>>

(** ** Sleeping and waking up *)

(** X18. Let a thread other than main go to sleep while the sleep queue is
    empty, and let the wake handler run next.  The thread's record is as
    before the sleep, the thread is at the tail of the ready queue, the sleep
    queue is empty again and the real timer still shows the delay of the
    sleep; what remains of the sleep is the context switch: the next thread
    in the queue runs with one more quantum and the counter has grown by
    one. *)
Theorem sleep_wake_round_trip (MAX_THREAD_NUM : Z) (os : OS) (s : lib)
    (usec : Z) (now : timeval) (clock : nat -> timeval) :
  sigprocmask_ok os = true -> setitimer_ok os = true ->
  reachable MAX_THREAD_NUM s ->
  running (sched s) <> 0 ->
  sleepingThreads s = [] ->
  let tid := running (sched s) in
  exists next,
    head (remove_id tid (ready (sched s))) = Some next /\ next <> tid /\
    (uthread_sleep os usec now ;;; handleSleepTimeout SIGALRM clock) s
    = Ok tt {| manager := alter updateQuants next (manager s);
               sched := {| ready := remove_id tid (ready (sched s)) ++ [tid];
                           running := next |};
               sleepingThreads := [];
               vTimer := {| vt_quantum := vt_quantum (vTimer s); vt_armed := true |};
               rTimer := Some usec;
               totalQuants := totalQuants s + 1 |}
         [RTimerStart usec; VTimerStart; SwitchContext tid next].
Proof.
  intros Hmask Htimer Hreach Hne0 Hempty. cbv zeta.
  pose proof (reachable_wf _ _ Hreach) as Hwf.
  destruct (wf_ready _ _ Hwf _ (wf_ms_running_in _ _ Hwf)) as (t & Ht & Hb & Hs).
  pose proof (wf_ms_head_after_remove _ _ _ Hwf Hne0) as Hhead.
  set (tid := running (sched s)) in *.
  set (next := default tid (head (remove_id tid (ready (sched s))))) in *.
  assert (next <> tid) as Hnext.
  { intros Hn. apply head_Some_elem_of, elem_of_remove_id in Hhead. rewrite Hn in Hhead.
    tauto. }
  exists next. split; [done|]. split; [done|].
  unfold bind. rewrite (uthread_sleep_run os s usec now t next Hmask Htimer Hne0 Ht Hhead).
  rewrite Hempty. simpl.
  rewrite handleSleepTimeout_loop. cbn [sleepingThreads]. rewrite wake_loop_cons.
  cbv zeta. unfold wake_entry. simpl. fold tid.
  rewrite lookup_alter_ne by done. rewrite (lookup_insert_eq (manager s)). simpl.
  rewrite Hb. simpl. unfold sched_addThread. simpl.
  rewrite decide_False by (rewrite elem_of_remove_id; tauto).
  assert (<[tid := setSleep false (setSleep true t)]>
            (alter updateQuants next (<[tid := setSleep true t]> (manager s)))
          = alter updateQuants next (manager s)) as Hm.
  { apply map_eq. intros i. destruct (decide (i = tid)) as [->|Hi].
    - rewrite lookup_insert_eq, lookup_alter_ne, Ht by done.
      f_equal. destruct t; simpl in *; by subst.
    - rewrite lookup_insert_ne by done. rewrite !lookup_alter.
      destruct (decide (next = i)); by rewrite lookup_insert_ne. }
  unfold set_sched, set_manager, set_sleepingThreads. simpl. by rewrite Hm.
Qed.

Lemma sleep_wake_round_trip_witness :
  exists next,
    head (remove_id 1 (ready (sched st_running1))) = Some next /\ next <> 1 /\
    (uthread_sleep os_ok 1000000 (Timeval 10 0) ;;;
     handleSleepTimeout SIGALRM (fun _ => Timeval 11 0)) st_running1
    = Ok tt {| manager := alter updateQuants next (manager st_running1);
               sched := {| ready := remove_id 1 (ready (sched st_running1)) ++ [1];
                           running := next |};
               sleepingThreads := [];
               vTimer := {| vt_quantum := vt_quantum (vTimer st_running1);
                            vt_armed := true |};
               rTimer := Some 1000000;
               totalQuants := totalQuants st_running1 + 1 |}
         [RTimerStart 1000000; VTimerStart; SwitchContext 1 next].
Proof.
  apply (sleep_wake_round_trip 100 os_ok st_running1 1000000 (Timeval 10 0)
           (fun _ => Timeval 11 0)).
  - reflexivity.
  - reflexivity.
  - apply st_running1_reachable.
  - simpl. lia.
  - reflexivity.
Defined.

<<

_Work instruction_. Please give back exactly the lines of the listing above that run from the one containing "next (manager st_running1);" through the one containing "vt_quantum (vTimer st_running1);", and only those.

_Your response_.
    = Ok tt {| manager := alter updateQuants next (manager st_running1);
               sched := {| ready := remove_id 1 (ready (sched st_running1)) ++ [1];
                           running := next |};
               sleepingThreads := [];
               vTimer := {| vt_quantum := vt_quantum (vTimer st_running1);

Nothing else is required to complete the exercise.